O presidente do Tribunal de Justiça do Estado de São Paulo (TJ-SP), desembargador Geraldo Francisco Pinheiro Franco, cassou nesta quarta-feira (20) quatro decisões liminares que suspendiam a redução de benefícios fiscais para insumos, equipamentos e medicamentos hospitalares.

O magistrado acatou os argumentos da Procuradoria Geral do Estado de São Paulo de que as medidas representam invasão à questão administrativa e que cabe ao Poder Executivo ações para organizar as contas públicas e executar administração tributária, como consta na lei orçamentária.

De acordo com a decisão, “está suficientemente configurado o risco de lesão à ordem pública na sua acepção jurídico-administrativa, assim entendida como ordem administrativa geral, equivalente à normal execução dos serviços públicos, o regular andamento das obras públicas e o devido exercício das funções da Administração pelas autoridades constituídas”.

O presidente ainda afirma que “é também inquestionável a alta potencialidade lesiva à economia pública, consubstanciada na previsível proliferação de demandas idênticas por inúmeros outros contribuintes em situação análoga à dos impetrantes, típica do chamado ‘efeito multiplicador’ das liminares, de grande impacto nas finanças públicas, por implicar supressão de receita.
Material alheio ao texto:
Lemma backprop_loop_grads (cnt : nat) : forall j st st',
  (2 <= j <= S L)%nat ->
  grads_from n y (a n) (z n) (S L - j) st ->
  backprop_loop n pb pw (seq j cnt) st = Ok st' ->
  (j + cnt <= S L)%nat /\ grads_from n y (a n) (z n) (S L - (j + cnt)) st'.
Proof.
  induction cnt as [|cnt IH]; intros j st st' Hj Hinv Hloop; simpl in Hloop.
  - injection Hloop as <-. rewrite Nat.add_0_r. split; [lia|auto].
  - apply bind_Ok_inv in Hloop. destruct Hloop as (st1 & Hstep & Hloop).
    destruct (@backprop_step_grads j st st1 ltac:(lia) Hinv Hstep)
      as [HjL Hinv1].
    replace (L - j)%nat with (S L - S j)%nat in Hinv1 by lia.
    destruct (IH (S j) st1 st' ltac:(lia) Hinv1 Hloop) as [Hb Hinv'].
    split; [lia|].
    now replace (j + S cnt)%nat with (S j + cnt)%nat by lia.
Qed.

End Loop.

Lemma zeros_like_length (l : list (mat K)) : length (zeros_like l) = length l.
Proof. unfold zeros_like. apply length_map. Qed.

(** Whenever [backpropagation] returns, numpy could pack the parameters,
    and the gradients are those of the backward pass on the cache of a
    forward pass. *)
Lemma backpropagation_sound (n n1 : Network K) (X : mat K) (y : label K)
    (nb nw : list (mat K)) :
  n_layers n = S (length (weights n)) ->
  length (biases n) = length (weights n) ->
  backpropagation n X y = Ok (n1, (nb, nw)) ->
  (exists out, feedforward n X = Ok (n1, out)) /\
  weights n1 = weights n /\ biases n1 = biases n /\
  backprop_spec n y (a n1) (z n1) nb nw.
Proof.
  intros Hnl Hbw H. unfold backpropagation in H.
  apply bind_Ok_inv in H. destruct H as (pb & _ & H). cbv zeta in H.
  apply bind_Ok_inv in H. destruct H as (pw & _ & H).
  apply bind_Ok_inv in H. destruct H as ([n1' out] & Hff & H).
  apply bind_Ok_inv in H. destruct H as (a_last & Hal & H).
  apply bind_Ok_inv in H. destruct H as (delta & Hdelta & H).
  apply bind_Ok_inv in H. destruct H as (nb1 & Hnb1 & H).
  apply bind_Ok_inv in H. destruct H as (a_prev & Hap & H).
  apply bind_Ok_inv in H. destruct H as (g & Hg & H).
  apply bind_Ok_inv in H. destruct H as (nw1 & Hnw1 & H).
  apply bind_Ok_inv in H. destruct H as ([[d2 nb2] nw2] & Hloop & H).
  injection H as <- <- <-.
  apply store_setitem in Hnb1, Hnw1.
  destruct (@feedforward_inv n n1' X out Hff) as (al & zl & -> & Hla & Hlz).
  rewrite length_combine, Hbw, Nat.min_id in Hla, Hlz.
  set (L := length (weights n)) in *.
  cbn [a z cost activation set_cache n_layers weights biases] in *.
  change (-1) with (- Z.of_nat 1) in Hal, Hnb1, Hnw1, Hdelta.
  change (-2) with (- Z.of_nat 2) in Hap.
  apply getitem_neg in Hal; [|lia]. destruct Hal as [_ Hal].
  apply getitem_neg in Hap; [|lia]. destruct Hap as [_ Hap].
  apply setitem_neg in Hnb1; [|lia]. destruct Hnb1 as [HL ->].
  apply setitem_neg in Hnw1; [|lia]. destruct Hnw1 as [_ ->].
  rewrite zeros_like_length in *. rewrite Hbw in *. fold L in HL.
  rewrite Hla in Hal, Hap. fold L.
  replace (S L - 1)%nat with L in Hal by lia.
  replace (S L - 2)%nat with (L - 1)%nat in Hap by lia.
  assert (Hzl : exists z_last, nth_error zl (L - 1) = Some z_last).
  { destruct (nth_error zl (L - 1)) eqn:E; [eauto|].
    apply nth_error_None in E. lia. }
  destruct Hzl as (z_last & Hzl).
  split; [eauto|]. split; [reflexivity|]. split; [reflexivity|].
  assert (Hinit : grads_from (set_cache n al zl) y al zl (S L - 2)
                    (delta, update_nth (zeros_like (biases n)) (L - 1) delta,
                     update_nth (zeros_like (weights n)) (L - 1) g)).
  { unfold grads_from. cbn [weights set_cache]. fold L.
    rewrite !update_nth_length, !zeros_like_length, Hbw. fold L.
    replace (S L - 2)%nat with (L - 1)%nat by lia.
    split; [reflexivity|]. split; [reflexivity|]. split; [lia|].
    split; [apply nth_error_update_nth_eq; rewrite zeros_like_length; lia|].
    split; [|split].
    - exists a_last, z_last, delta. repeat split; auto.
      + apply nth_error_update_nth_eq. rewrite zeros_like_length. lia.
      + unfold output_delta. cbn [cost activation set_cache].
        destruct (String.eqb (cost_type (cost n)) "cross-entropy").
        * now injection Hdelta as <-.
        * apply bind_Ok_inv in Hdelta. destruct Hdelta as (z' & Hz' & Hd).
          apply getitem_neg in Hz'; [|lia]. destruct Hz' as [_ Hz'].
          rewrite Hlz in Hz'. rewrite Hzl in Hz'. injection Hz' as <-. exact Hd.
    - intros l Hl1 Hl2. lia.
    - intros l Hl1 Hl2. assert (l = (L - 1)%nat) as -> by lia.
      exists delta, a_prev, g. repeat split; auto.
      + apply nth_error_update_nth_eq. rewrite zeros_like_length. lia.
      + apply nth_error_update_nth_eq. rewrite zeros_like_length. lia. }
  rewrite Hnl in Hloop. rewrite ?zeros_like_length in Hloop. fold L in Hloop.
  assert (Hj : (2 <= 2 <= S (length (weights (set_cache n al zl))))%nat)
    by (cbn [weights set_cache]; fold L; lia).
  destruct (@backprop_loop_grads (set_cache n al zl) pb pw y Hlz Hla (S L - 2) 2
              _ _ Hj Hinit Hloop) as [_ Hfin].
  replace (S (length (weights (set_cache n al zl))) - (2 + (S L - 2)))%nat
    with 0%nat in Hfin by (cbn [weights set_cache]; fold L; lia).
  apply grads_from_0 in Hfin. exact Hfin.
Qed.


(** *** The backward pass goes through on well-shaped data *)

Lemma nth_error_in_range (A : Type) (l : list A) (i : nat) :
  (i < length l)%nat -> exists v, nth_error l i = Some v.
Proof.
  intros H. destruct (nth_error l i) eqn:E; [eauto|].
  apply nth_error_None in E. lia.
Qed.

Lemma outer_product_Ok (r c : nat) (delta al : mat K) :
  has_shape r 1 delta = true -> has_shape c 1 al = true -> (0 < c)%nat ->
  exists g, np_dot delta (transpose al) = Ok g /\ has_shape r c g = true.
Proof.
  intros Hd Ha Hc.
  apply (@np_dot_shape K r 1%nat c delta (transpose al)); auto.
  apply (@transpose_shape K c 1%nat al); auto.
Qed.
De saída, estariam comprometidos equilíbrio fiscal e viabilidade do erário estadual, impossibilitando a continuidade dos serviços públicos”.

O TJ-SP completa ainda que “em momento de recrudescimento da crise econômica geral, impulsionado pelo agravamento de crise sanitária sem precedentes, as decisões questionadas, geradoras de drástica redução na arrecadação do Estado, comprometem a gestão dos recursos públicos e a condução segura da Administração estadual”.
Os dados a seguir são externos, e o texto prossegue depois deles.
(** The rows of one session after an upsert of a row of that session are
    the session's rows with the upsert done among them. *)
Lemma filter_upsert rows :
  filter own (InterviewPersistenceService.upsert row rows)
  = InterviewPersistenceService.upsert row (filter own rows).
Proof.
  induction rows as [|r rows IH]; simpl.
  - by rewrite filter_cons_True, filter_nil.
  - destruct (decide (own r)) as [Hr|Hr].
    + rewrite (filter_cons_True own r rows Hr). simpl.
      destruct (InterviewPersistenceService.same_slot _ _ r).
      * by rewrite filter_cons_True.
      * by rewrite filter_cons_True, IH.
    + rewrite (filter_cons_False own r rows Hr).
      assert (InterviewPersistenceService.same_slot
                (InterviewAnswerEntity.sessionId row)
                (InterviewAnswerEntity.questionIndex row) r = false) as ->.
      { unfold InterviewPersistenceService.same_slot.
        apply bool_decide_eq_false_2. intros [Hs _]. apply Hr.
        unfold own. by rewrite Hs. }
      by rewrite filter_cons_False.
Qed.

Lemma NoDup_upsert rows :
  Forall own rows → NoDup (indexes rows) →
  NoDup (indexes (InterviewPersistenceService.upsert row rows)).
Proof.
  induction rows as [|r rows IH]; intros Hown Hnd; simpl.
  - apply NoDup_singleton.
  - apply Forall_cons in Hown as [Hr Hown].
    unfold indexes in Hnd. rewrite fmap_cons in Hnd.
    apply NoDup_cons in Hnd as [Hnot Hnd].
    rewrite (same_slot_own r Hr). case_bool_decide as Heq.
    + unfold indexes. rewrite fmap_cons, <- Heq. by apply NoDup_cons.
    + unfold indexes. rewrite fmap_cons. apply NoDup_cons. split; [|by apply IH].
      intros Hin. apply upsert_indexes in Hin as [?|?]; done.
Qed.

(** Rebuilding from the rows after an upsert is rebuilding from the rows
    before it and then writing the answer at the row's index. *)
Lemma foldl_applyAnswer_upsert qs rows :
  let i := InterviewAnswerEntity.questionIndex row in
  Forall own rows → NoDup (indexes rows) → 0 <= i < size qs →
  ∃ q, get (foldl applyAnswer qs rows) i = Some q
       ∧ foldl applyAnswer qs (InterviewPersistenceService.upsert row rows)
         = set (foldl applyAnswer qs rows) i
             (withAnswer q (InterviewAnswerEntity.userAnswer row)).
Proof.
  intros i. revert qs. induction rows as [|r rows IH]; intros qs Hown Hnd Hi.
  - simpl. by apply applyAnswer_valid.
  - apply Forall_cons in Hown as [Hr Hown].
    unfold indexes in Hnd. rewrite fmap_cons in Hnd.
    apply NoDup_cons in Hnd as [Hnot Hnd].
    simpl. rewrite (same_slot_own r Hr). case_bool_decide as Heq.
    + subst i. simpl.
      destruct (applyAnswer_valid qs row Hi) as (q0 & Hq0 & ->).
      destruct (applyAnswer_valid qs r) as (q1 & Hq1 & ->); [by rewrite Heq|].
      rewrite Heq in Hq1, Hnot |- *. simpl in *.
      assert (q1 = q0) as -> by congruence.
      rewrite !foldl_applyAnswer_set by (done || lia).
      exists (withAnswer q0 (InterviewAnswerEntity.userAnswer r)). split.
      * apply get_set_eq. by rewrite size_foldl_applyAnswer.
      * by rewrite set_set_eq.
    + simpl. apply IH; [done | done | by rewrite size_applyAnswer].
Qed.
A revisão de benefícios fiscais não atingirá a rede pública de saúde. O Governo do Estado já garantiu a manutenção do benefício fiscal para a cesta básica de remédios e medicamentos genéricos, assim como para todas as compras de hospitais públicos, Santas Casas e rede de atendimento do SUS.
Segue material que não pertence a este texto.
Lemma popup_saved a r :
  In r (popupSaves a transport e f st) -> outcome a r.
Proof.
  intros [<-|[<-|[]]].
  - destruct direct_run as [(n & Hr & ->)|(Hr & [(n & Hk & ->)|(n & Hk & ->)])];
      cbn [fst snd].
    + apply shown_error. eapply refused_error, Hr.
    + apply shown_error, Hk.
    + apply shown_success; [exact Hk | eapply refused_wording, Hr].
  - destruct (message_run a) as [(n & Hr & ->)|(Hr & Hrun)].
    + apply shown_error. eapply refused_error, Hr.
    + destruct a.
      * destruct Hrun as [(Hd & n & Hk & ->)|(Hd & n & Hk & ->)].
        -- apply shown_error, Hk.
        -- apply shown_success; assumption.
      * rewrite Hrun. now apply shown_nothing.
Qed.

Variables (e' : env) (m : summarizeRequest).
Hypothesis settings_read : settingsReadError e' = None.

Lemma callback_calls st' c k p :
  apiKey (settingsOf st') = Some (c :: k) ->
  selectedCb st' = Some p ->
  snd (Worker.handleSummarize e' m st') = theCall p (c :: k) m.
Proof.
  intros Hk Hp. rewrite (@callback_run e' m st' c k settings_read Hk p Hp).
  destruct (providerResult _ _) as [err | [| |text]]; try reflexivity.
  cbv zeta.
  destruct (Worker.saveSummary _ _ _) as [[[|c' msg]|] st'']; reflexivity.
Qed.

Lemma async_calls st' c k p :
  apiKey (settingsOf st') = Some (c :: k) ->
  selectedAsync st' = Some p ->
  snd (WorkerAsync.handleSummarize e' m st') = theCall p (c :: k) m.
Proof.
  intros Hk Hp. rewrite (@async_run e' m st' c k settings_read Hk p Hp).
  destruct (providerResult _ _) as [err | [| |text]]; try reflexivity.
  cbv zeta.
  destruct (WorkerAsync.saveSummary _ _ _) as [[err|] st'']; reflexivity.
Qed.

End SettingsForm.

(** X21. [saveSettings] of both popups validates before it writes.  The
    saves are never touched.  Success is shown only when the trimmed key
    is not empty and, for the provider [openai], starts with [sk-], and the
    store then holds the provider of the form and the trimmed key; when an
    error is shown, for a refused key, a failed write or a message that
    did not get through, the store is unchanged.  The popup that writes
    the storage itself, and the popup that asks the background over
    [chrome], always show one or the other.  Over the [browser] object of
    the polyfill the popup that asks the background shows nothing for a
    valid form, since its promise never settles, while the worker has
    stored the settings if the message reached it and the write
    succeeded. *)
Theorem popup_settings_checked :
  forall a transport e f st,
    (forall r, In r (popupSaves a transport e f st) -> checkedSave f st r)
    /\ (a = Popup.Chrome ->
        forall r, In r (popupSaves a transport e f st) -> fst r <> None)
    /\ (a = Popup.Polyfill -> validForm f ->
        Popup.saveSettingsByMessage a transport e f st
        = (None,
           match transport, Store.writeError e with
           | None, None => Store.setSettings st (Popup.entered f)
           | _, _ => st
           end)).
Proof.
  intros a transport e f st. split; [|split].
  - intros r Hr.
    destruct (@popup_saved transport e f st a r Hr) as (Hyes & Hno & Hnone).
    unfold checkedSave. split; [|split; [|split; [exact Hno|]]].
    + destruct (fst r) as [n|] eqn:En.
      * destruct (list_eq_dec N.eq_dec (Popup.kind n) (ustr "success"))
          as [H|H].
        -- destruct Hyes as [_ ->]; [exists n; auto | reflexivity].
        -- rewrite Hno; [reflexivity | exists n; auto].
      * destruct (Hnone eq_refl) as (_ & _ & ->). unfold delivered.
        destruct transport, (Store.writeError e); reflexivity.
    + intros H. destruct (Hyes H) as [Hr' ->].
      split; [eapply refused_none, Hr' | reflexivity].
    + intros H. destruct (Hnone H) as (Hr' & _ & ->).
      split; [eapply refused_none, Hr'|]. unfold delivered.
      destruct transport, (Store.writeError e); auto.
  - intros -> r Hr H.
    destruct (@popup_saved transport e f st Popup.Chrome r Hr)
      as (_ & _ & Hnone).
    destruct (Hnone H) as (_ & Ha & _). discriminate.
  - intros -> Hv.
    destruct (@message_run transport e f st Popup.Polyfill)
      as [(n & Hr & _)|(_ & Hrun)]; [|exact Hrun].
    exfalso. destruct Hv as [Hne Hsk]. revert Hr. unfold Popup.refused.
    cbv zeta. destruct (JS.trim (Popup.keyField f)) as [|c k] eqn:E;
      [now destruct Hne|].
    cbn [JS.truthy negb].
    destruct (JS.streq (Popup.providerField f) "openai") eqn:Ep;
      cbn [andb]; [|discriminate].
    apply streq_eq in Ep. apply Hsk, startsWith_prefix in Ep.
    now rewrite Ep.
Qed.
Além disso, medicamentos de alta complexidade, que combatem a AIDS e câncer, entre outros, continuarão tendo a distribuição gratuita na rede pública. A legislação também deixou aberta a possibilidade de serem concedidos benefícios a outras entidades beneficentes e assistenciais, conforme se apresentarem situações que justifiquem a medida.

A medida é necessária para que o Estado de São Paulo tenha saúde financeira justamente para garantir a capacidade de atendimento da rede pública.

O Governo do Estado se reuniu com diversos setores defendendo a necessidade de manter a redução de benefícios fiscais, mostrando que este ajuste está previsto no Orçamento de 2021 com recursos alocados para áreas prioritárias de educação, segurança, assistência social e a própria saúde.

A rede particular já costuma onerar os consumidores, independente do benefício fiscal. Os planos de saúde tiveram reajuste 8,14% sobre os planos individuais e de 15% sobre os planos coletivos, valores acima da inflação.